Ce n'était pas très joli, la manière dont Sylvie enfournait ça, et ça m'aurait gâché la vibration qui continuait à me serrer le ventre en d'autres circonstances, ça me semblait évident. Je trouvais le geste un peu trop violent pour être parfaitement limpide. Mais je ne prêtais plus attention à mes observations. J'aurais dû.
De nouveau je refoulai mes pensées. Me disant que je ne voulais pas entrer dans son monde. Pas du tout. Le fil était mince, pas épais pour deux sous : je n'étais pas prêt non plus la laisser trop entrer dans le mien.

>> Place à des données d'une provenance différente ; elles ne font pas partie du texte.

Lemma inserted_lookup {A} (g : A -> bytes * Hash) l k v : forall m : gmap bytes Hash,
  (forall a b, a ∈ l -> b ∈ l -> (g a).1 = (g b).1 -> (g a).2 = (g b).2) ->
  foldl (fun m e => <[(g e).1 := (g e).2]> m) m l !! k = Some v <->
  (exists a, a ∈ l /\ g a = (k, v)) \/ (forall a, a ∈ l -> (g a).1 <> k) /\ m !! k = Some v.
Proof.
  induction l as [|a l IH]; intros m Hg; cbn [foldl].
  - split; [intros H; right; split; [intros a Ha; by apply elem_of_nil in Ha|done]|]. intros [(a & Ha & _)|[_ H]]; [by apply elem_of_nil in Ha|done].
  - rewrite IH by (intros x y Hx Hy; apply Hg; by right). split.
    + intros [(b & Hb & E)|[Hn Hm]]; [left; exists b; split; [by right|done]|].
      destruct (decide ((g a).1 = k)) as [Ek|Ek].
      * rewrite Ek, lookup_insert_eq in Hm. injection Hm as Hm. left. exists a. split; [left|]. destruct (g a); cbn in *; by subst.
      * rewrite lookup_insert_ne in Hm by done. right. split; [|done]. intros b [->|Hb]%elem_of_cons; [done|by apply Hn].
    + intros [(b & [->|Hb]%elem_of_cons & E)|[Hn Hm]].
      * destruct (decide (Exists (fun c => (g c).1 = k) l)) as [(c & Hc & Ec)%Exists_exists|Hno].
        -- left. exists c. split; [done|]. pose proof (Hg a c ltac:(left) ltac:(by right)) as Hac. rewrite E in Hac. specialize (Hac (eq_sym Ec)).
           destruct (g c); cbn in *; by subst.
        -- right. split; [intros c Hc Ec; apply Hno, Exists_exists; by exists c|]. rewrite E. cbn. by rewrite lookup_insert_eq.
      * left. by exists b.
      * right. split; [intros b Hb; apply Hn; by right|]. rewrite lookup_insert_ne; [done|]. apply Hn. left.
Qed.

(** The hashes of the regular files of [f], by their paths. *)
Definition hashes_of (f : File) (hashes : gmap bytes Hash) : Prop := forall k h,
  hashes !! k = Some h <-> exists q x c, node_at f q = Some (Regular x c) /\ k = join_path q /\ h = hash_of SHA256 (archive (Regular x c)).

Lemma node_at_good f : ok_file f -> forall q g, node_at f q = Some g -> Forall good q.
Proof using Type.
  induction f as [xb dt|es IH|tg] using File_ind'; intros Hok [|n q] g Hq; try done; try constructor.
  - cbn [node_at] in Hq. destruct (entry_lookup n es) as [f'|] eqn:Hn; [|done].
    apply entry_lookup_member in Hn. inversion_clear Hok as [|? _ Hnm _|]. rewrite Forall_forall in Hnm.
    apply (Hnm n). apply list_elem_of_fmap. by exists (n, f').
  - cbn [node_at] in Hq. destruct (entry_lookup n es) as [f'|] eqn:Hn; [|done]. cbn [mbind option_bind] in Hq.
    apply entry_lookup_member in Hn. inversion_clear Hok as [|? _ _ Hok'|]. rewrite Forall_forall in IH, Hok'.
    by apply (IH (n, f') Hn (Hok' _ Hn) q g).
Qed.

Lemma tree_hashed f : ok_file f -> exists h, foreach fh_handle FileHasher_new (tree_events [] f) = Ok h /\ hashes_of f (fh_out h).
Proof using HashLibLaws0.
  intros Hok. destruct (handle_files (regular_files [] f) FileHasher_new) as (h & E & Ho). exists h. split; [exact E|].
  intros k v. rewrite Ho, inserted_lookup.
  - split.
    + intros [([q [x c]] & Hq & [= <- <-])|[_ H]]; [|cbn [FileHasher_new fh_out] in H; by rewrite lookup_empty in H].
      apply elem_of_regular_files in Hq as (r & -> & Hr); [|done]. by exists r, x, c.
    + intros (q & x & c & Hq & -> & ->). left. exists (q, (x, c)). split; [|done]. apply elem_of_regular_files; [done|]. by exists q.
  - intros [q1 [x1 c1]] [q2 [x2 c2]] H1 H2 E12. apply elem_of_regular_files in H1 as (r1 & -> & H1), H2 as (r2 & -> & H2); [|done..].
    cbn [app file_hash_of fst snd] in *. apply join_inj in E12; [|by eapply Forall_good_plain, node_at_good..]. subst r2. rewrite H1 in H2. by injection H2 as -> ->.
Qed.

Lemma hashed_tree f : ok_file f -> exists m, hashed (tree_events [] f) = Ok m /\ hashes_of f m.
Proof using HashLibLaws0.
  intros Hok. destruct (tree_hashed f Hok) as (h & E & Ho). exists (fh_out h). split; [|done]. unfold hashed.
  assert (forall l h0, foreach fh_handle h0 l = Ok h -> foldl (handle_event fh_handle) (h0, None) l = (h, None)) as Hf; [|by rewrite (Hf _ _ E)].
  clear. induction l as [|e l IH]; intros h0 Hl; cbn [foreach foldl] in *; [by simplify_eq|].
  apply bind_Ok in Hl as (h1 & He & Hl). unfold handle_event at 2. cbn [fst snd]. rewrite He. by apply IH.
Qed.
End hashing.

(** ** What the sink does *)

Section building.
Context {F C G : Type} `{FileSystemObjectSink F C} `{!Feeds G}.
(** A directory is entered at its own root or at the same path. *)
Context (enter_rel : forall (f : F) p d rel, enterDirectory f p = Ok (d, rel) -> rel = root \/ rel = p).
Notation hsink := (FileHashingSink F G).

J'avais lâché cette phrase, comme une réponse à son mail finalement, comme une main que l'on tend malgré soi. Voilà tout.
Peut-on juger de la nervosité des autres ? Peut-on estimer que telle nervosité vaut mieux qu'une autre ? Je n'en étais pas persuadé, en fait.
Elle était arrivée bien avant moi, il est vrai, cela aurait pu m'alerter. Mais j'avais rejoint la clique des stoïques, ceux que plus rien ne surprend vraiment. Après tout, j'avais bouffé de la terre et je n'avais pas légitimité à donner des leçons à qui que ce soit. Je le savais. Je le comprenais.